Stored items
**********
Lemma trigger_run p i ev x sc h s :
  ctxs (s : IOManager E) !! p = Some (ctx_with x i) -> is_event ev -> waiter ev x = Some (sc, h) ->
  triggerEvent p ev s = (Ok tt, triggered p i ev x (sc, h) s).
Proof.
  intros Hc Hev Hw.
  assert (Z.land (bits x) ev <> 0 /\ Z.land (bits x) (Z.lnot ev) = bits (set_waiter ev None x) /\
          getEvContext ev (ctx_with x i) = Some (ctx_of (Some (sc, h))) /\
          setEvContext ev no_event (set_events (bits (set_waiter ev None x)) (ctx_with x i)) = ctx_with (set_waiter ev None x) i)
    as (Hb & Hb' & Hg & Hset).
  { unfold waiter, set_waiter, bits, getEvContext, setEvContext, set_events, ctx_with in *.
    destruct x as [[r|] [w|]], Hev as [-> | ->]; cbn in *; (try discriminate Hw); try injection Hw as ->; done. }
  unfold triggerEvent. step (at_ctx_run p _ s Hc). cbn [events ctx_with]. rewrite (proj2 (Z.eqb_neq _ _) Hb), Hg, Hb'.
  match goal with |- context [modify ?g] => step (eq_refl : modify g s = (Ok tt, g s)) end.
  rewrite (upd_insert p _ _ s Hc). set (s1 := mkIOManager _ _ _ _ _ _).
  assert (forall l, upd_ctx p (setEvContext ev no_event) (mkIOManager (ep s1) (_pendingEventNum s1) (_fdContexts s1) (ctxs s1) (next_ctx s1) l) =
    mkIOManager (ep s) (_pendingEventNum s) (_fdContexts s) (<[p := ctx_with (set_waiter ev None x) i]> (ctxs s)) (next_ctx s) l) as Hend.
  { intros l. rewrite (upd_insert p _ (set_events (bits (set_waiter ev None x)) (ctx_with x i))) by (cbn; by rewrite lookup_insert_eq).
    cbn. by rewrite insert_insert_eq, <- Hset. }
  destruct h as [f|g]; cbn [ctx_of ev_scheduler ev_cb ev_fiber].
  - step (eq_refl : (mret tt : M (IOManager E) unit) s1 = (Ok tt, s1)).
    match goal with |- context [modify ?g] => step (eq_refl : modify g s1 = (Ok tt, g s1)) end.
    unfold modify. f_equal. apply (Hend (scheduled s ++ [(sc, HFiber f)])).
  - match goal with |- context [modify ?g] => step (eq_refl : modify g s1 = (Ok tt, g s1)) end.
    match goal with |- context [mbind _ _ ?s2] => step (eq_refl : (mret tt : M (IOManager E) unit) s2 = (Ok tt, s2)) end.
    unfold modify. f_equal. apply (Hend (scheduled s ++ [(sc, HCb g)])).
Qed.

Lemma trigger_none p i ev x s :
  ctxs (s : IOManager E) !! p = Some (ctx_with x i) -> is_event ev -> waiter ev x = None -> triggerEvent p ev s = (Ok tt, s).
Proof.
  intros Hc Hev Hw. unfold triggerEvent. step (at_ctx_run p _ s Hc). cbn [events ctx_with].
  assert (Z.land (bits x) ev = 0) as ->; [|done].
  unfold waiter, bits in *. destruct x as [[r|] [w|]], Hev as [-> | ->]; cbn in *; done.
Qed.

(** The bits of one event. *)
Lemma bits_waiter ev x : is_event ev ->
  (Z.land (bits x) ev =? 0) = is_none (waiter ev x) /\
  Z.land (bits x) (Z.lnot ev) = bits (set_waiter ev None x) /\
  nbits (set_waiter ev None x) - nbits x = (if is_none (waiter ev x) then 0 else -1).
Proof. unfold waiter, set_waiter, bits, nbits. destruct x as [[r|] [w|]]; intros [-> | ->]; cbn; done. Qed.

Lemma ctx_found T s i : implements T s -> (i < length (_fdContexts s))%nat ->
  exists p, _fdContexts s !! i = Some p /\ ctx_at (Z.of_nat i) s = (Ok p, s) /\ at_ctx p s = (Ok (ctx_with (T i) i), s) /\
    ctxs s !! p = Some (ctx_with (T i) i).
Proof.
  intros Hs Hi. destruct (lookup_lt_is_Some_2 _ _ Hi) as [p Hp]. exists p.
  destruct (im_ctx _ _ Hs i p Hp) as [Hc _]. split_and!; [done|by apply ctx_at_run|by apply at_ctx_run|done].
Qed.

Lemma outside T s i ev : implements T s -> (length (_fdContexts s) <= i)%nat -> waiter ev (T i) = None.
Proof. intros Hs Hi. destruct (im_out _ _ Hs i Hi) as [-> _]. unfold waiter. by destruct (ev =? READ). Qed.

Lemma DelEvent_ok T s i ev :
  implements T s -> i <> tick -> Z.of_nat i < 2 ^ 30 -> is_event ev ->
  exists b s' T', DelEvent (Z.of_nat i) ev s = (Ok b, s') /\ implements T' s' /\ scheduled s' = scheduled s /\
    (b = true /\ waiter ev (T i) <> None /\ T' = move T i (set_waiter ev None (T i)) \/
     b = false /\ T' = T /\ (waiter ev (T i) = None \/ fails s)).
Proof.
  intros Hs Ht Hi Hev. pose proof (im_size _ _ Hs) as [Hl Hl2]. unfold DelEvent.
  step (eq_refl : get s = (Ok s, s)). unfold size_of. rewrite !uwrap_id by (unfold in_u; lia).
  destruct (Z.ltb_spec (zlen (_fdContexts s) - 1) (Z.of_nat i)).
  { exists false, s, T. split_and!; try done. right. split_and!; try done. left. apply (outside T s i ev Hs). lia. }
  destruct (ctx_found T s i Hs) as (p & Hp & E1 & E2 & Hc); [lia|]. step E1. step E2. cbn [events ctx_with].
  destruct (bits_waiter ev (T i) Hev) as (Hb & Hb' & Hn). rewrite Hb, Hb'.
  destruct (waiter ev (T i)) as [w|] eqn:Hw; cbn [is_none] in *; [|exists false, s, T; split_and!; [done..|]; right; split_and!; try done; by left].
  set (x := set_waiter ev None (T i)) in *. set (opt := if bits x =? 0 then EPOLL_CTL_DEL else EPOLL_CTL_MOD). cbn [fd].
  destruct (epoll_ctl opt (Z.of_nat i) (Z.lor (bits x) EPOLLET) p (ep s)) as [r e] eqn:Hctl.
  step (epoll_run opt _ _ p r e s Hctl). destruct (Z.eqb_spec r 0) as [->|Hr]; cbn [negb].
  2:{ exists false, (set_ep e s), T. split_and!; [done|apply implements_ep; [done|]; by eapply ctl_fail|try done..]. right. split_and!; try done. right. by eapply (fails_removing T), Hr; [..|exact Hctl]; [..|eapply waiter_bits]. }
  rewrite Z.lor_comm in Hctl. destruct (watched_after T s i p x opt e Hctl) as [Hw1 Hw2]; [by left|].
  exists true. eexists. exists (move T i x).
  split; [|split; [apply (implements_move T s i p x e (-1) (scheduled s)); done|split; [done|left; by split_and!]]].
  set (s1 := set_ep e s). assert (ctxs s1 !! p = Some (ctx_with (T i) i)) as Hc1 by exact Hc.
  match goal with |- context [modify ?g] => step (eq_refl : modify g s1 = (Ok tt, g s1)) end.
  rewrite (upd_insert p _ _ s1 Hc1). set (s2 := mkIOManager _ _ _ _ _ _).
  assert (ctxs s2 !! p = Some (set_events (bits x) (ctx_with (T i) i))) as Hc2 by (cbn; by rewrite lookup_insert_eq).
  assert (exists evctx, getEvContext ev (ctx_with (T i) i) = Some evctx) as [evctx Eg].
  { destruct Hev as [-> | ->]; by eexists. }
  change (mkFdContext (ctx_of (T i).1) (ctx_of (T i).2) (bits (T i)) (Z.of_nat i)) with (ctx_with (T i) i).
  rewrite Eg. match goal with |- context [modify ?g] => step (eq_refl : modify g s2 = (Ok tt, g s2)) end.
  rewrite (upd_insert p _ _ s2 Hc2).
  match goal with |- context [modify ?g] => match goal with |- (_ ≫= _) ?s3 = _ => step (eq_refl : modify g s3 = (Ok tt, g s3)) end end.
  unfold mret, M_ret, add_pending. cbn. do 2 f_equal. rewrite insert_insert_eq. f_equal.
  unfold x, ctx_with, set_waiter, setEvContext, resetEvContext. destruct Hev as [-> | ->]; done.
Qed.

Lemma CancelEvent_ok T s i ev :
  implements T s -> i <> tick -> Z.of_nat i < 2 ^ 30 -> is_event ev ->
  exists b s' T', CancelEvent (Z.of_nat i) ev s = (Ok b, s') /\ implements T' s' /\
    (b = true /\ T' = move T i (set_waiter ev None (T i)) /\
       (exists w, waiter ev (T i) = Some w /\ scheduled s' = scheduled s ++ [w]) \/
     b = false /\ T' = T /\ scheduled s' = scheduled s /\ (waiter ev (T i) = None \/ fails s)).
Proof.
  intros Hs Ht Hi Hev. pose proof (im_size _ _ Hs) as [Hl Hl2]. unfold CancelEvent.
  step (eq_refl : get s = (Ok s, s)). unfold size_of. rewrite !uwrap_id by (unfold in_u; lia).
  destruct (Z.leb_spec (zlen (_fdContexts s)) (Z.of_nat i)).
  { exists false, s, T. split_and!; try done. right. split_and!; try done. left. apply (outside T s i ev Hs). lia. }
  destruct (ctx_found T s i Hs) as (p & Hp & E1 & E2 & Hc); [lia|]. step E1. step E2. cbn [events ctx_with].
  destruct (bits_waiter ev (T i) Hev) as (Hb & Hb' & Hn). rewrite Hb, Hb'.
  destruct (waiter ev (T i)) as [[sc h]|] eqn:Hw; cbn [is_none] in *; [|exists false, s, T; split_and!; [done..|]; right; split_and!; try done; by left].
  set (x := set_waiter ev None (T i)) in *. set (opt := if bits x =? 0 then EPOLL_CTL_DEL else EPOLL_CTL_MOD). cbn [fd].
  destruct (epoll_ctl opt (Z.of_nat i) (Z.lor EPOLLET (bits x)) p (ep s)) as [r e] eqn:Hctl.
  step (epoll_run opt _ _ p r e s Hctl). destruct (Z.eqb_spec r 0) as [->|Hr]; cbn [negb].
  2:{ exists false, (set_ep e s), T. split_and!; [done|apply implements_ep; [done|]; by eapply ctl_fail|try done..]. right. split_and!; try done. right. by eapply (fails_removing T), Hr; [..|exact Hctl]; [..|eapply waiter_bits]. }
  destruct (watched_after T s i p x opt e Hctl) as [Hw1 Hw2]; [by left|].
  step (trigger_run p i ev (T i) sc h (set_ep e s) Hc Hev Hw).
  exists true. eexists. exists (move T i x). split; [done|]. split.
  - apply (implements_move T s i p x e (-1) (scheduled s ++ [(sc, h)])); done.
  - left. split_and!; [done|done|]. by exists (sc, h).
Qed.

Definition those (w : waiting) : list (nat * handler) := match w with Some x => [x] | None => [] end.

(** [x] without the events of [evs], and their handlers. *)
Definition without (evs : Z) (x : waiting * waiting) : waiting * waiting :=
  (if Z.land evs READ =? 0 then fst x else None, if Z.land evs WRITE =? 0 then snd x else None).
Definition taken (evs : Z) (x : waiting * waiting) : list (nat * handler) :=
  (if Z.land evs READ =? 0 then [] else those (fst x)) ++ (if Z.land evs WRITE =? 0 then [] else those (snd x)).

(** How often the count is decremented. *)
Definition nevents (evs : Z) : Z :=
  (if Z.land evs READ =? 0 then 0 else 1) + (if Z.land evs WRITE =? 0 then 0 else 1).

Lemma trigger_any p i ev x (s : IOManager E) :
  ctxs s !! p = Some (ctx_with x i) -> is_event ev ->
  triggerEvent p ev s = (Ok tt, mkIOManager (ep s) (_pendingEventNum s) (_fdContexts s)
    (<[p := ctx_with (set_waiter ev None x) i]> (ctxs s)) (next_ctx s) (scheduled s ++ those (waiter ev x))).
Proof.
  intros Hc Hev. destruct (waiter ev x) as [[sc h]|] eqn:Hw.
  - by rewrite (trigger_run p i ev x sc h s Hc Hev Hw).
  - rewrite (trigger_none p i ev x s Hc Hev Hw). cbn [those]. rewrite app_nil_r.
    assert (set_waiter ev None x = x) as ->.
    { destruct x as [r w], Hev as [-> | ->]; cbn in *; by subst. }
    rewrite insert_id by done. by destruct s.
Qed.

(** One step of CancelAll and of the loop over the ready events. *)
Lemma trigger_if_run (b : bool) ev p i x (s : IOManager E) :
  ctxs s !! p = Some (ctx_with x i) -> is_event ev ->
  (if b then triggerEvent p ev;; modify (add_pending (-1)) else mret tt) s =
  (Ok tt, mkIOManager (ep s) (_pendingEventNum s + (if b then -1 else 0)) (_fdContexts s)
    (<[p := ctx_with (if b then set_waiter ev None x else x) i]> (ctxs s)) (next_ctx s)
    (scheduled s ++ if b then those (waiter ev x) else [])).
Proof.
  intros Hc Hev. destruct b.
  - by step (trigger_any p i ev x s Hc Hev).
  - rewrite insert_id, Z.add_0_r, app_nil_r by done. by destruct s.
Qed.

Lemma bits_none x : bits x = 0 -> x = (None, None).
Proof. by destruct x as [[?|] [?|]]. Qed.

Lemma CancelAll_ok T s i :
  implements T s -> i <> tick -> Z.of_nat i < 2 ^ 30 ->
  exists b s' T', CancelAll (Z.of_nat i) s = (Ok b, s') /\ implements T' s' /\
    (T' = move T i (None, None) /\ b = true /\ scheduled s' = scheduled s ++ those (fst (T i)) ++ those (snd (T i)) \/
     T' = T /\ scheduled s' = scheduled s /\ (T i = (None, None) \/ b = false /\ fails s)).
Proof.
  intros Hs Ht Hi. pose proof (im_size _ _ Hs) as [Hl Hl2]. unfold CancelAll.
  step (eq_refl : get s = (Ok s, s)). unfold size_of. rewrite !uwrap_id by (unfold in_u; lia).
  destruct (Z.leb_spec (zlen (_fdContexts s)) (Z.of_nat i)) as [Hge|Hlt].
  { exists true, s, T. split_and!; [done|done|right]. split_and!; [done|done|]. left. apply (im_out _ _ Hs). lia. }
  destruct (ctx_found T s i Hs) as (p & Hp & E1 & E2 & Hc); [lia|]. step E1. step E2. cbn [events ctx_with].
  destruct (Z.eqb_spec (bits (T i)) 0) as [Hz|Hz].
  { exists false, s, T. split_and!; [done|done|right]. split_and!; [done|done|]. left. by apply bits_none. }
  cbn [fd]. destruct (epoll_ctl EPOLL_CTL_DEL (Z.of_nat i) 0 p (ep s)) as [r e] eqn:Hctl.
  step (epoll_run EPOLL_CTL_DEL _ _ p r e s Hctl). destruct (Z.eqb_spec r 0) as [->|Hr]; cbn [negb].
  2:{ exists false, (set_ep e s), T. split_and!; [done|apply implements_ep; [done|]; by eapply ctl_fail|].
      right. split_and!; try done. right. split; [done|]. by apply (fails_intro T s i p EPOLL_CTL_DEL 0 r e). }
  set (s1 := set_ep e s). assert (ctxs s1 !! p = Some (ctx_with (T i) i)) as Hc1 by exact Hc.
  set (s2 := mkIOManager e (_pendingEventNum s + - nbits (T i)) (_fdContexts s) (<[p := ctx_with (None, None) i]> (ctxs s))
    (next_ctx s) (scheduled s ++ those (fst (T i)) ++ those (snd (T i)))).
  exists true, s2, (move T i (None, None)). split_and!; [|apply (implements_move T s i p (None, None) e); try done|by left; split_and!].
  - change (mkFdContext (ctx_of (T i).1) (ctx_of (T i).2) (bits (T i)) (Z.of_nat i)) with (ctx_with (T i) i).
    cbn [events ctx_with]. destruct (bits_waiter READ (T i) ltac:(by left)) as (HR & _ & _). rewrite HR.
    step (trigger_if_run (negb (is_none (waiter READ (T i)))) READ p i (T i) s1 Hc1 ltac:(by left)).
    set (x1 := if negb _ then _ else T i). set (sa := mkIOManager _ _ _ _ _ _).
    assert (ctxs sa !! p = Some (ctx_with x1 i)) as Hca by (cbn; by rewrite lookup_insert_eq).
    step (at_ctx_run p _ sa Hca). cbn [events ctx_with].
    destruct (bits_waiter WRITE x1 ltac:(by right)) as (HW & _ & _). rewrite HW.
    step (trigger_if_run (negb (is_none (waiter WRITE x1))) WRITE p i x1 sa Hca ltac:(by right)).
    set (x2 := if negb _ then _ else x1). set (sb := mkIOManager _ _ _ _ _ _).
    assert (ctxs sb !! p = Some (ctx_with x2 i)) as Hcb by (cbn; by rewrite lookup_insert_eq).
    step (at_ctx_run p _ sb Hcb). cbn [events ctx_with].
    subst x2 x1 sb sa s1 s2. cbn in *. clear -p.
    destruct (T i) as [[[sr hr]|] [[sw hw]|]]; cbn; rewrite ?insert_insert_eq, ?app_nil_r, <- ?app_assoc, <- ?Z.add_assoc; done.
  - intros k Hk. destruct (ctl_ok _ _ _ _ _ _ Hctl) as [_ H2]. apply H2. lia.
  - intros _. destruct (ctl_ok _ _ _ _ _ _ Hctl) as [H1 _]. unfold move. by rewrite decide_True, H1.
Qed.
**********
_EXERCISE_
If a line of the entries holds the word "mkFdContext", copy it out.

_RESULT BELOW_
  change (mkFdContext (ctx_of (T i).1) (ctx_of (T i).2) (bits (T i)) (Z.of_nat i)) with (ctx_with (T i) i).
  - change (mkFdContext (ctx_of (T i).1) (ctx_of (T i).2) (bits (T i)) (Z.of_nat i)) with (ctx_with (T i) i).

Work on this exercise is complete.